Terminology (Classifieds/Vendors)
Eligibility for classifieds
Contact with sellers
Editing/Bumping
Marking as SOLD
*Verticalscope rules*

Commercial posting / official VS Vendors
Vendor rules
*Summary of other changes*

Commenting is allowed. Previous rules will apply.
You can see the new *formatted rules here*

(For comparison you can see the previous rules in post #4 of that thread)

*Please reply here with any questions or clarifications you may need, but note that this is an announcement thread (about aligning rules to technology) and although we welcome feedback, this isn't the thread to suggest any new rules you may want in place or removal of existing rules outside those parameters.*


----------



## Dr G (Feb 2, 2003)

First of all, Thank You to the moderators for sustaining the effort to make a graceful transition.

And while you’re revisiting the policy, is there any proven benefit to having only one item per ad?
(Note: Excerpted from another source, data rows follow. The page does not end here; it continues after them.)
Lemma absorb_loop_spec fuel s l :
  (length l / 32 <= fuel)%nat ->
  absorb_loop fuel s l = (absorb (length l / 32) s l, drop (32 * (length l / 32)) l).
Proof.
  revert s l. induction fuel as [|fuel IH]; intros s l Hf; cbn [absorb_loop].
  { by replace (length l / 32)%nat with 0%nat by div_lia. }
  destruct (Z.leb_spec 32 (zlen l)) as [Hl|Hl]; unfold zlen in Hl.
  - assert (length l / 32 = S (length (drop 32 l) / 32))%nat as E
      by (rewrite length_drop; div_lia).
    rewrite IH; [|rewrite length_drop; div_lia]. rewrite E. cbn [absorb].
    rewrite drop_drop. f_equal. f_equal. div_lia.
  - by replace (length l / 32)%nat with 0%nat by div_lia.
Qed.

(** The hasher represents the bytes written to it so far. *)
Record repr (h : ChecksumHasher) (l : list byte) : Prop := {
  repr_state : state h = absorb (length l / 32) (state Reset) l;
  repr_buffered : buffered h = zlen l mod 32;
  repr_buflen : zlen (buffer h) = 32;
  repr_prefix : slice (buffer h) 0 (buffered h) = drop (32 * (length l / 32)) l;
  repr_length : length_ h = zlen l;
}.

Lemma repr_Reset : repr Reset [].
Proof. split; done. Qed.

Lemma write_blocks_repr l input buf total :
  zlen l mod 32 = 0 -> zlen buf = 32 -> total = zlen l + zlen input ->
  repr (write_blocks (absorb (length l / 32) (state Reset) l) buf total input) (l ++ input).
Proof.
  intros Hl Hbuf ->. unfold write_blocks.
  rewrite absorb_loop_spec by div_lia.
  set (q := (length l / 32)%nat). set (n := (length input / 32)%nat).
  assert (length l = 32 * q)%nat as Eq by (unfold zlen in *; div_lia).
  assert (length (l ++ input) / 32 = q + n)%nat as Ediv by (rewrite length_app; div_lia).
  assert (zlen (l ++ input) mod 32 = zlen input mod 32) as Emod.
  { rewrite zlen_app. rewrite Zplus_mod, Hl. unfold zlen. div_lia. }
  assert (drop (32 * (q + n)) (l ++ input) = drop (32 * n) input) as Edrop.
  { rewrite drop_app_ge by div_lia. f_equal. div_lia. }
  assert (zlen (drop (32 * n) input) = zlen input mod 32) as Hrest.
  { unfold zlen. rewrite length_drop. div_lia. }
  destruct (Z.eqb_spec (zlen (drop (32 * n) input)) 0) as [Hz|Hz];
    split; cbn [state buffer buffered length_];
    rewrite ?Ediv, ?Emod, ?Edrop, ?zlen_app; try done; try div_lia.
  - by rewrite absorb_extend.
  - symmetry. apply nil_length_inv. unfold zlen in Hz. div_lia.
  - by rewrite absorb_extend.
  - rewrite uwrap_small by width_lia. done.
  - rewrite zlen_put; div_lia.
  - rewrite uwrap_small by width_lia. apply slice_put_same; div_lia.
Qed.

Lemma Write_repr h l input :
  repr h l -> zlen l + zlen input <= checksumInputBytesMax ->
  exists h', Write h input = Ok (h', zlen input) /\ repr h' (l ++ input).
Proof.
  intros [Hs Hb Hbl Hp Hlen] Hmax.
  assert (0 <= zlen l /\ 0 <= zlen input) as [? ?] by (split; apply zlen_nonneg).
  assert (checksumInputBytesMax = 2 ^ 61 - 1) as Emax by done.
  unfold Write. rewrite Hlen, Hb, Hs.
  destruct (Z.ltb_spec checksumInputBytesMax (zlen l)); [div_lia|].
  destruct (Z.ltb_spec (checksumInputBytesMax - zlen l) (zlen input)); [div_lia|].
  simpl orb. cbn match. rewrite uwrap_small by width_lia.
  destruct (Z.eqb_spec (zlen l mod 32) 0) as [Hz|Hz].
  { eexists. split; [done|]. by apply write_blocks_repr. }
  set (r := zlen l mod 32) in *. set (q := (length l / 32)%nat) in *.
  assert (0 < r < 32) by (pose proof (Z.mod_pos_bound (zlen l) 32); lia).
  assert (zlen l = 32 * Z.of_nat q + r) as El by (clear; unfold r, q, zlen; div_lia).
  set (c := Z.min (32 - r) (zlen input)). set (i1 := take (Z.to_nat c) input).
  assert (zlen i1 = c) as Hi1 by (unfold i1, c, zlen; rewrite length_take; lia).
  assert (zlen (put (buffer h) r i1) = 32) as Hput by (rewrite zlen_put; div_lia).
  assert (slice (put (buffer h) r i1) 0 (r + c) = drop (32 * q) l ++ i1) as Hslice.
  { rewrite (slice_split _ 0 r) by div_lia. rewrite slice_put_before by div_lia.
    rewrite slice_put_same by div_lia. f_equal. rewrite <- Hp. by rewrite Hb. }
  destruct (Z.ltb_spec c (32 - r)) as [Hc|Hc].
  - assert (i1 = input) as E1 by (unfold i1; apply take_ge; unfold c, zlen in *; lia).
    rewrite E1 in *.
    assert (length (l ++ input) / 32 = q)%nat as Ediv
      by (rewrite length_app; unfold zlen in *; div_lia).
    eexists. split; [done|].
    split; cbn [state buffer buffered length_]; rewrite ?zlen_app, ?Ediv; try done.
    + rewrite absorb_app; [done|]. unfold zlen in *. div_lia.
    + rewrite uwrap_small by width_lia. rewrite El, Hi1.
      replace (32 * Z.of_nat q + r + c) with ((r + c) + Z.of_nat q * 32) by div_lia.
      rewrite Z_mod_plus_full, Z.mod_small; div_lia.
    + rewrite uwrap_small by width_lia. rewrite Hslice.
      rewrite drop_app_le; [done|]. unfold zlen in *. div_lia.
  - assert (c = 32 - r) as Ec by (unfold c in *; lia).
    assert (length (l ++ i1) = 32 * S q)%nat as El1
      by (rewrite length_app; unfold zlen in *; div_lia).
    rewrite slice_all in Hslice by div_lia.
    eexists. split; [done|].
    replace (l ++ input) with ((l ++ i1) ++ drop (Z.to_nat c) input)
      by (unfold i1; by rewrite <- app_assoc, take_drop).
    assert (aegisUpdate (absorb q (state Reset) l) (slice (put (buffer h) r i1) 0 16)
              (slice (put (buffer h) r i1) 16 32)
            = absorb (length (l ++ i1) / 32) (state Reset) (l ++ i1)) as ->.
    { replace (length (l ++ i1) / 32)%nat with (q + 1)%nat by div_lia.
      rewrite absorb_add, absorb_app by (unfold zlen in *; div_lia).
      rewrite drop_app_le by (unfold zlen in *; div_lia).
      cbn [absorb]. by rewrite Hslice. }
    apply write_blocks_repr; [unfold zlen; div_lia|done|].
    unfold zlen in *. rewrite length_app, length_drop. div_lia.
Qed.

Lemma Sum_repr h l : repr h l -> Sum h = checksum_reference l.
Proof.
  intros [Hs Hb Hbl Hp Hlen]. unfold Sum, checksum_reference. rewrite Hlen, Hb. f_equal.
  set (r := zlen l mod 32) in *.
  assert (0 <= r < 32) by (apply Z.mod_pos_bound; div_lia).
  assert (r = Z.of_nat (length l mod 32)) as Er by (unfold r, zlen; div_lia).
  destruct (Z.eqb_spec r 0) as [Hz|Hz].
  - unfold pad32. fold r. rewrite Hz. by rewrite app_nil_r.
  - set (q := (length l / 32)%nat) in *.
    assert (zlen (zeros (32 - r)) = 32 - r) as Hzl by (apply zlen_zeros; div_lia).
    assert (pad32 l = l ++ zeros (32 - r)) as ->.
    { unfold pad32. fold r. by rewrite Z.mod_small by div_lia. }
    assert (length (l ++ zeros (32 - r)) = 32 * (q + 1))%nat as El
      by (rewrite length_app; unfold zlen in Hzl; div_lia).
    replace (length (l ++ zeros (32 - r)) / 32)%nat with (q + 1)%nat by div_lia.
    rewrite absorb_add, absorb_app by div_lia. rewrite drop_app_le by div_lia.
    cbn [absorb]. rewrite <- Hs.
    assert (put (buffer h) r (zeros (32 - r)) = drop (32 * q) l ++ zeros (32 - r)) as ->;
      [|done].
    rewrite <- Hp, Hb. fold r.
    rewrite <- (slice_all (put _ _ _) 0 32) by (rewrite ?zlen_put; div_lia).
    rewrite (slice_split _ 0 r) by div_lia.
    by rewrite slice_put_before, slice_put_same by div_lia.
Qed.

Lemma write_all_repr h l chunks :
  repr h l -> zlen (l ++ concat chunks) <= checksumInputBytesMax ->
  exists h', write_all h chunks = Ok h' /\ repr h' (l ++ concat chunks).
Proof.
  revert h l. induction chunks as [|c cs IH]; intros h l Hr Hmax; simpl.
  { exists h. by rewrite app_nil_r. }
  simpl in Hmax. rewrite app_assoc, zlen_app in Hmax.
  pose proof (zlen_nonneg (concat cs)). rewrite zlen_app in Hmax.
  destruct (Write_repr h l c Hr) as (h' & -> & Hr'); [div_lia|].
  destruct (IH h' (l ++ c) Hr') as (h'' & -> & Hr''); [rewrite !zlen_app; div_lia|].
  exists h''. by rewrite app_assoc.
Qed.

(** ** Widths *)

Definition wf_lanes (s : list block) : Prop :=
  length s = 8%nat /\ Forall (fun lane => zlen lane = 16) s.

Lemma zlen_xorBlock left right :
  zlen left = 16 -> zlen right = 16 -> zlen (xorBlock left right) = 16.
Proof. unfold zlen, xorBlock. rewrite length_zip_with. lia. Qed.

Lemma zlen_mixColumn a k : zlen a = 4 -> zlen k = 4 -> zlen (mixColumn a k) = 4.
Proof.
  unfold zlen. intros Ha Hk.
  destruct a as [|a0 [|a1 [|a2 [|a3 [|]]]]]; try (simpl in Ha; lia).
  by destruct k as [|k0 [|k1 [|k2 [|k3 [|]]]]]; try (simpl in Hk; lia).
Qed.

Lemma zlen_aesRound s key : zlen key = 16 -> zlen (aesRoundPortable s key) = 16.
Proof.
  intros Hk. unfold aesRoundPortable. set (shifted := _ <$> shiftRows).
  assert (zlen shifted = 16) as Hs by done.
  cbn [flat_map]. rewrite !zlen_app.
  by rewrite !zlen_mixColumn by (rewrite zlen_slice; lia).
Qed.

Lemma wf_aegisUpdate s i0 i1 :
  wf_lanes s -> zlen i0 = 16 -> zlen i1 = 16 -> wf_lanes (aegisUpdate s i0 i1).
Proof.
  intros [Hl Hs] H0 H1.
  destruct s as [|s0 [|s1 [|s2 [|s3 [|s4 [|s5 [|s6 [|s7 [|]]]]]]]]]; simpl in Hl; try lia.
  rewrite !Forall_cons in Hs. destruct_and! Hs.
  split; [done|]. unfold aegisUpdate, aegisUpdatePortable.
  repeat (apply Forall_cons; split);
    eauto using zlen_xorBlock, zlen_aesRound, Forall_nil_2.
Qed.

Lemma wf_repeat_update n s i0 i1 :
  wf_lanes s -> zlen i0 = 16 -> zlen i1 = 16 -> wf_lanes (repeat_update n s i0 i1).
Proof. revert s. induction n; intros; simpl; eauto using wf_aegisUpdate. Qed.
The previous effort to quantify “Significant price drops” was a very clear guideline - I hope similar clarity continues. Having unambiguous rules should make the job of the moderators less contentious.

Be well, Pete.

Thanks again.


----------



## ZootTheSim (Jun 22, 2016)

I’m glad that commentsfrom the community will be allowed again. Without them, the ads seemed dry and somehow less compelling.


----------



## Enthusiast65 (Apr 15, 2006)

Congratulations Pete, an excellent outcome
and I’m sure will prove a very popular move.


----------



## datsaxman (Nov 28, 2005)

Some progress. Agree with one item per ad policy. Open a store or get a vendor account if you have a ton of the same things to sell. 
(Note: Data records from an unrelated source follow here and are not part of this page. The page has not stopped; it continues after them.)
Lemma CheckpointInterval_Some cfg interval :
  ClusterConfig.typed cfg -> CheckpointInterval cfg = Some interval ->
  0 < interval /\ 0 < ClusterConfig.CompactionOps cfg /\
  interval = ClusterConfig.JournalSlots cfg - (ClusterConfig.CompactionOps cfg
    + round_up (2 * ClusterConfig.PipelineMax cfg) (ClusterConfig.CompactionOps cfg)).
Proof.
  intros Ht H. unfold CheckpointInterval in H.
  pose proof (ClusterConfig_typed cfg 2 _ Ht eq_refl) as Hp.
  pose proof (ClusterConfig_typed cfg 13 _ Ht eq_refl) as Hc.
  apply bind_Some in H as (twice & E1 & H). apply checkedMul_Some in E1 as [-> H1];
    [|unfold is_uint; lia|done].
  apply bind_Some in H as (rounded & E2 & H).
  apply checkedRoundUp_Some in E2 as (Hpos & -> & H2); [|unfold is_uint in *; lia|done].
  destruct (round_up_spec (2 * ClusterConfig.PipelineMax cfg) (ClusterConfig.CompactionOps cfg))
    as [_ Hle]; [done|].
  apply bind_Some in H as (sub & E3 & H).
  apply checkedAdd_Some in E3 as [-> H3]; [|done|unfold is_uint in *; lia].
  step_guards H. injection H as <-. split_bool. lia.
Qed.

Lemma notOkOr_false {A} (r : option A) bad :
  notOkOr r bad = false <-> exists v, r = Some v /\ bad v = false.
Proof. destruct r; simpl; naive_solver. Qed.

Lemma minimumMessageSize_small cfg :
  1 <= ClusterConfig.PipelineMax cfg <= 15 ->
  minimumMessageSize cfg =
    Some ((ClusterConfig.PipelineMax cfg + 1) * HeaderBytes + (HeaderBytes + 1024)).
Proof.
  intros Hp. unfold minimumMessageSize, HeaderBytes.
  rewrite uwrap_small by width_lia.
  rewrite checkedMul_spec by width_lia. destruct (Z.ltb_spec ((ClusterConfig.PipelineMax cfg + 1) * 256) (2 ^ 64)).
  - simpl. rewrite checkedAdd_spec by width_lia.
    destruct (Z.ltb_spec ((ClusterConfig.PipelineMax cfg + 1) * 256 + (256 + 1024)) (2 ^ 64));
      [done|width_lia].
  - width_lia.
Qed.

Lemma sector_multiple z : z mod SectorSize = 0 -> exists k, z = k * SectorSize.
Proof.
  intros Hz. exists (z / SectorSize).
  pose proof (Z.div_mod z SectorSize ltac:(done)) as E. lia.
Qed.

Lemma power_of_two_test z :
  is_u64 z -> (z =? 0) || negb (Z.land z (u64 (z - 1)) =? 0) = false ->
  exists k, 0 <= k /\ z = 2 ^ k.
Proof.
  intros Hz H. split_bool. apply land_pred_power; [unfold is_uint in *; lia|].
  by rewrite uwrap_small in * by (unfold is_uint in *; lia).
Qed.

Lemma cluster_Validate_sound cfg activeCount standbyCount :
  ClusterConfig.typed cfg -> is_u8 activeCount -> is_u8 standbyCount ->
  ClusterValidate.Validate cfg activeCount standbyCount = Ok tt ->
  valid_cluster cfg activeCount standbyCount.
Proof.
  intros Ht Ha Hs H.
  pose proof (ClusterConfig_typed cfg 1 _ Ht eq_refl) as Tl.
  pose proof (ClusterConfig_typed cfg 2 _ Ht eq_refl) as Tp.
  pose proof (ClusterConfig_typed cfg 5 _ Ht eq_refl) as Tj.
  pose proof (ClusterConfig_typed cfg 6 _ Ht eq_refl) as Tm.
  pose proof (ClusterConfig_typed cfg 7 _ Ht eq_refl) as Tb.
  pose proof (ClusterConfig_typed cfg 10 _ Ht eq_refl) as Tz.
  pose proof (ClusterConfig_typed cfg 13 _ Ht eq_refl) as Tc.
  pose proof (ClusterConfig_typed cfg 17 _ Ht eq_refl) as Tr.
  unfold ClusterValidate.Validate, invalid in H. cbv zeta in H. step_guards H.
  destruct (BlockBase cfg) as [base|] eqn:Eb; [clear H|discriminate].
  unfold ActiveMax, StandbyMax, MembersMax in *.
  apply notOkOr_false in G7 as (ring & E7 & G7).
  apply checkedMul_Some in E7 as [-> E7]; [|done|by split].
  apply notOkOr_false in G22 as (interval & E22 & G22).
  apply notOkOr_false in G23 as (q & E23 & _).
  destruct (CheckpointInterval_Some cfg interval Ht E22) as (Hi1 & Hi2 & Hi3).
  destruct (round_up_spec (2 * ClusterConfig.PipelineMax cfg) (ClusterConfig.CompactionOps cfg) Hi2)
    as [_ Hround].
  assert (1 <= ClusterConfig.PipelineMax cfg <= 15) as Hp
    by (clear - G3 Tp; split_bool; width_lia).
  rewrite minimumMessageSize_small in G9 by done. simpl notOkOr in G9.
  rewrite (uwrap_small 64 (ClusterConfig.PipelineMax cfg + 1)) in G4
    by (clear - Hp; width_lia).
  rewrite (uwrap_small 64 (ClusterConfig.ReleaseHistoryMax cfg * 4)) in G20
    by (clear - G20 Tr; split_bool; width_lia).
  rewrite (uwrap_small 64 (ClusterConfig.MessageSizeMax cfg - HeaderBytes)) in G10, G11, G20
    by (clear - G9 Tm Hp; split_bool; unfold HeaderBytes in *; width_lia).
  pose proof (power_of_two_test _ Tc G16) as Hpow.
  assert (ClusterConfig.SuperblockCopies cfg ∈ [4; 6; 8]) as Hcopies.
  { clear - G12. rewrite !andb_false_iff, !negb_false_iff, !Z.eqb_eq in G12. set_solver. }
  clear G16. split_bool. clear G5 H6 G17 G18 H4 G21 H G12.
  split; try assumption.
  - clear - H19 H20 Ha. width_lia.
  - clear - G2 Tl. width_lia.
  - split; assumption.
  - exact (sector_multiple _ G8).
  - clear - G9. lia.
  - clear - H13 H14 Tb. width_lia.
  - split; assumption.
  - split; [clear - H8 H9 Tz; width_lia|exact (sector_multiple _ H10)].
  - split; [clear - H1 H3 Tr; width_lia|exact H2].
  - exists interval. repeat split; try assumption. clear - Hi3 Hround. lia.
  - by exists q.
  - by exists base.
Qed.

(** The regions below the block area: superblock copies, the ring of redundant
    headers, the ring of prepares, one reply per client. *)
Definition region_sizes (cfg : ClusterConfig) : Z :=
  ClusterConfig.SuperblockCopies cfg * SuperblockBytes
  + round_up (ClusterConfig.JournalSlots cfg * HeaderBytes) SectorSize
  + ClusterConfig.JournalSlots cfg * round_up (ClusterConfig.MessageSizeMax cfg) SectorSize
  + ClusterConfig.ClientsMax cfg * round_up (ClusterConfig.MessageSizeMax cfg) SectorSize.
I greatly dislike having people post random noise in my for sale threads. Whtvr.


----------



## JayeLID (Feb 12, 2009)

Thanks both to the Mods and Admin for this. 👍


----------



## Cal Jazz Cat (Nov 8, 2012)

Pete Thomas said:


> I'm happy to say we now have a new policy on Classified ads (ie the category formerly known as the Marketplace):
> 
> Eligible members = 50 posts and six months membership as before BUT irrespective of join date.
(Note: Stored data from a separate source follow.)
(** [EncodeEWAH] into a destination of [capacity] words; the words written. *)
Definition EncodeEWAH (set : t) (capacity : Z) : option (result ewah_error (list Z)) :=
  if negb (validTail set) then Some (Err ErrInvalidEWAH)
  else encode_loop (List.length (words set)) capacity (words set) [].

(** ** Decoding *)

(** [for range fill { set.words[cursor] = fillWord; cursor++ }] *)
Fixpoint fill_loop (n : nat) (ws : list Z) (cursor : nat) (fillWord : Z) : list Z :=
  match n with
  | O => ws
  | S n => fill_loop n (<[cursor := fillWord]> ws) (S cursor) fillWord
  end.

(** The literal loop; [false] is the early error return. *)
Fixpoint literal_loop (literals : list Z) (ws : list Z) (cursor : nat) : list Z * bool :=
  match literals with
  | [] => (ws, true)
  | literal :: literals =>
      if isFill literal then (ws, false)
      else literal_loop literals (<[cursor := literal]> ws) (S cursor)
  end.

(** The loop over the encoded words, from the suffix [encoded] on.  The result
    is the words and the cursor it ends with, [false] an error return. *)
Fixpoint decode_loop (fuel : nat) (encoded : list Z) (ws : list Z) (cursor : nat)
    : option (list Z * nat * bool) :=
  match encoded, fuel with
  | [], _ => Some (ws, cursor, true)
  | _, O => None
  | marker :: encoded, S fuel =>
      let fill := Z.land (Z.shiftr marker 1) ewahFillMax in
      let literals := Z.shiftr marker 32 in
      if (fill =? 0) && (literals =? 0) then Some (ws, cursor, false) else
      if (zlen encoded <? literals) || (zlen ws - Z.of_nat cursor <? fill)
      then Some (ws, cursor, false) else
      let fillWord := if negb (Z.land marker 1 =? 0) then MaxUint64 else 0 in
      let ws := fill_loop (Z.to_nat fill) ws cursor fillWord in
      let cursor := (cursor + Z.to_nat fill)%nat in
      if zlen ws - Z.of_nat cursor <? literals then Some (ws, cursor, false) else
      let '(ws, ok) := literal_loop (take (Z.to_nat literals) encoded) ws cursor in
      if negb ok then Some (ws, cursor, false)
      else decode_loop fuel (drop (Z.to_nat literals) encoded) ws
             (cursor + Z.to_nat literals)%nat
  end.

(** The set after the call and whether it returned [nil]. *)
Definition DecodeEWAH (set : t) (encoded : list Z) : option (t * result ewah_error unit) :=
  let cleared := replicate (List.length (words set)) 0 in
  '(ws, cursor, ok) ← decode_loop (List.length encoded) encoded cleared 0;
  let set := mk ws (length set) in
  Some (set,
    if negb ok || negb (cursor =? List.length ws)%nat || negb (validTail set)
    then Err ErrInvalidEWAH else Ok tt).
End FixedBitSet.
Abbreviation FixedBitSet := FixedBitSet.t.

(** ** The population count

    A number as a list of [k]-bit digits, least significant first; each round
    of the branch-free count adds adjacent digits into digits of twice the
    width. *)

Fixpoint digits_value (k : Z) (ds : list Z) : Z :=
  match ds with [] => 0 | d :: ds => d + 2 ^ k * digits_value k ds end.

Fixpoint evens (l : list Z) : list Z :=
  match l with a :: _ :: l => a :: evens l | _ => l end.

Definition odds (l : list Z) : list Z := evens (tail l).

Fixpoint pair_sums (l : list Z) : list Z :=
  match l with a :: b :: l => a + b :: pair_sums l | _ => l end.

Fixpoint bits (n : nat) (v : Z) : list Z :=
  match n with O => [] | S n => v mod 2 :: bits n (v / 2) end.

Definition zsum (l : list Z) : Z := foldr Z.add 0 l.

(** Induction two elements at a time. *)
Lemma pair_ind {A} (P : list A -> Prop) :
  P [] -> (forall a, P [a]) -> (forall a b l, P l -> P (a :: b :: l)) -> forall l, P l.
Proof.
  intros H0 H1 H2 l. assert (P l /\ forall a, P (a :: l)) as [H _]; [|done].
  induction l as [|b l [IH1 IH2]]; split; auto.
Qed.

Definition below (bound : Z) (l : list Z) : Prop := Forall (fun d => 0 <= d <= bound) l.

Lemma land_low_digit k a x b y :
  0 <= k -> 0 <= a < 2 ^ k -> 0 <= b < 2 ^ k ->
  Z.land (a + 2 ^ k * x) (b + 2 ^ k * y) = Z.land a b + 2 ^ k * Z.land x y.
Proof.
  intros Hk Ha Hb. set (r := Z.land (a + _) _).
  rewrite (Z.div_mod r (2 ^ k)) by lia.
  assert (forall c z, 0 <= c < 2 ^ k -> (c + 2 ^ k * z) / 2 ^ k = z) as Hd.
  { intros c z Hc. rewrite Z.mul_comm, Z.div_add, Z.div_small by lia. lia. }
  assert (forall c z, 0 <= c < 2 ^ k -> (c + 2 ^ k * z) mod 2 ^ k = c) as Hm.
  { intros c z Hc. rewrite Z.mul_comm, Z_mod_plus_full, Z.mod_small by lia. done. }
  assert (r / 2 ^ k = Z.land x y) as ->.
  { unfold r. rewrite <- Z.shiftr_div_pow2, Z.shiftr_land, !Z.shiftr_div_pow2, !Hd by done. done. }
  assert (r mod 2 ^ k = Z.land a b) as ->; [|lia].
  unfold r. rewrite <- Z.land_ones, <- (Z.land_diag (Z.ones k)) by done.
  rewrite Z.land_assoc, (Z.land_comm (a + _)), <- (Z.land_assoc (b + _)).
  rewrite (Z.land_ones (a + _)), Hm by done.
  rewrite (Z.land_comm (b + _)), <- Z.land_assoc, (Z.land_ones (b + _)), Hm by done. done.
Qed.

Lemma land_evens k n l :
  0 <= k -> below (2 ^ k - 1) l -> (length l <= 2 * n)%nat ->
  Z.land (digits_value k l) (digits_value (2 * k) (replicate n (2 ^ k - 1)))
  = digits_value (2 * k) (evens l).
Proof.
  intros Hk. assert (2 ^ (2 * k) = 2 ^ k * 2 ^ k) as Hp.
  { rewrite <- Z.pow_add_r by lia. f_equal. lia. }
  revert l. induction n as [|n IH]; intros l Hl Hn.
  { destruct l; [|simpl in Hn; lia]. done. }
  assert (forall a, 0 <= a <= 2 ^ k - 1 -> Z.land a (2 ^ k - 1) = a) as Hmask.
  { intros a Ha. replace (2 ^ k - 1) with (Z.ones k) by (rewrite Z.ones_equiv; lia).
    rewrite Z.land_ones by done. apply Z.mod_small. lia. }
  destruct l as [|a [|b l]]; cbn [digits_value evens replicate].
  - done.
  - apply Forall_cons in Hl as [Ha _].
    replace (a + 2 ^ k * 0) with (a + 2 ^ (2 * k) * 0) by lia.
    rewrite land_low_digit, Hmask by (try done; nia). done.
  - apply Forall_cons in Hl as [Ha Hl]. apply Forall_cons in Hl as [Hb Hl].
    replace (a + 2 ^ k * (b + 2 ^ k * digits_value k l))
      with (a + 2 ^ k * b + 2 ^ (2 * k) * digits_value k l) by lia.
    rewrite land_low_digit by nia. rewrite IH by (try done; simpl in Hn; lia). f_equal.
    replace (2 ^ k - 1) with (2 ^ k - 1 + 2 ^ k * 0) by lia.
    rewrite land_low_digit, Hmask, Z.land_0_r by lia. lia.
Qed.

Lemma digits_shift k l :
  0 <= k -> below (2 ^ k - 1) l -> Z.shiftr (digits_value k l) k = digits_value k (tail l).
Proof.
  intros Hk Hl. rewrite Z.shiftr_div_pow2 by done. destruct l as [|d l]; [done|].
  apply Forall_cons in Hl as [Hd _]. cbn [digits_value tail].
  rewrite Z.mul_comm, Z.div_add, Z.div_small by lia. lia.
Qed.

Lemma digits_split k l :
  0 <= k ->
  digits_value k l = digits_value (2 * k) (evens l) + 2 ^ k * digits_value (2 * k) (odds l) /\
  digits_value (2 * k) (pair_sums l)
  = digits_value (2 * k) (evens l) + digits_value (2 * k) (odds l).
Proof.
  intros Hk. assert (2 ^ (2 * k) = 2 ^ k * 2 ^ k) as Hp.
  { rewrite <- Z.pow_add_r by lia. f_equal. lia. }
  assert (forall b l, digits_value (2 * k) (evens (b :: l))
            = b + 2 ^ (2 * k) * digits_value (2 * k) (odds l)) as Hcons by by intros ? [].
  induction l as [|a|a b l [IH1 IH2]] using pair_ind.
  - split; cbn; lia.
  - split; cbn; lia.
  - assert (odds (a :: b :: l) = evens (b :: l)) as -> by done. rewrite !Hcons.
    change (odds (b :: l)) with (evens l). cbn [digits_value pair_sums].
    rewrite IH1, IH2, Hp. split; ring.
Qed.

Lemma below_evens bound l : below bound l -> below bound (evens l).
Proof.
  unfold below. induction l as [|a|a b l IH] using pair_ind; [done..|].
  rewrite !Forall_cons. cbn [evens]. rewrite Forall_cons. naive_solver.
Qed.

Lemma below_tail bound l : below bound l -> below bound (tail l).
Proof. destruct l; [done|]. by intros [_ ?]%Forall_cons. Qed.

Lemma below_pair_sums bound l : below bound l -> below (2 * bound) (pair_sums l).
Proof.
  unfold below. induction l as [|a|a b l IH] using pair_ind; cbn [pair_sums].
  - done.
  - rewrite !Forall_cons. intros [? ?]. split; [lia|done].
  - rewrite !Forall_cons. intros (? & ? & ?). split; [lia|auto].
Qed.

Lemma below_weaken b1 b2 l : b1 <= b2 -> below b1 l -> below b2 l.
Proof. intros ? H. eapply Forall_impl; [exact H|]. simpl. intros; lia. Qed.

(** One round on digits that stay below half of the doubled width. *)
Lemma length_pair_sums l : length (pair_sums l) = ((length l + 1) / 2)%nat.
Proof.
  induction l as [|a|a b l IH] using pair_ind; [done..|]. cbn [pair_sums length].
  rewrite IH. replace (S (S (length l)) + 1)%nat with ((length l + 1) + 1 * 2)%nat by lia.
  rewrite Nat.div_add by lia. lia.
Qed.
Thank you for the clarification. As a long time member I was once again going to ask to be "grandfathered" into the Classified Ads. Instead I get my post count up to qualify.


----------



## Dr G (Feb 2, 2003)

Cal Jazz Cat said:


> Thank you for the clarification. As a long time member I was once again going to ask to be "grandfathered" into the Classified Ads. Instead I get my post count up to qualify.


Is it such a horrible price to pay - participating in the community where you choose to buy/sell gear for free?


----------



## Cal Jazz Cat (Nov 8, 2012)

Dr G said:


> Is it such a horrible price to pay - participating in the community where you choose to buy/sell gear for free?


Hey Dr G. The reason I have a low post count is I don't have the level of knowledge that other SOTW members have, and therefore I usually don't have anything to add to the conversation. I am however a daily reader. Also I would be glad to pay a fee to SOTW when I use the Classifieds.


----------



## 14470 (May 14, 2004)

Cal Jazz Cat said:


> The reason I have a low post count is I don't have the level of knowledge that other SOTW members have, and therefore I usually don't have anything to add to the conversation. I am however a daily reader. Also I would be glad to pay a fee to SOTW when I use the Classifieds.


I had the same feeling for the first couple of years after I joined. However, there are lots of amateurs like me here and SOTW is also a social media of sorts. There is no filter for members who can play Giant Steps in all 12 keys proficiently and I will bet money on that few can. Also, nothing wrong with asking questions about things you don't know about or curious what opinions other people may have. If you have pics of a cool old or new horn, there are always plenty of geeks here who will appreciate. One can think whatever of the 50 post rule, but it is hardly an astronomical number.


----------



## datsaxman (Nov 28, 2005)

Well spoken, brasscane. All are not only welcome but almost expected to participate here and there. 

Most of us are not experts on most things.


----------



## PigSquealer (Dec 27, 2017)

Dr G said:


> Is it such a horrible price to pay - participating in the community where you choose to buy/sell gear for free?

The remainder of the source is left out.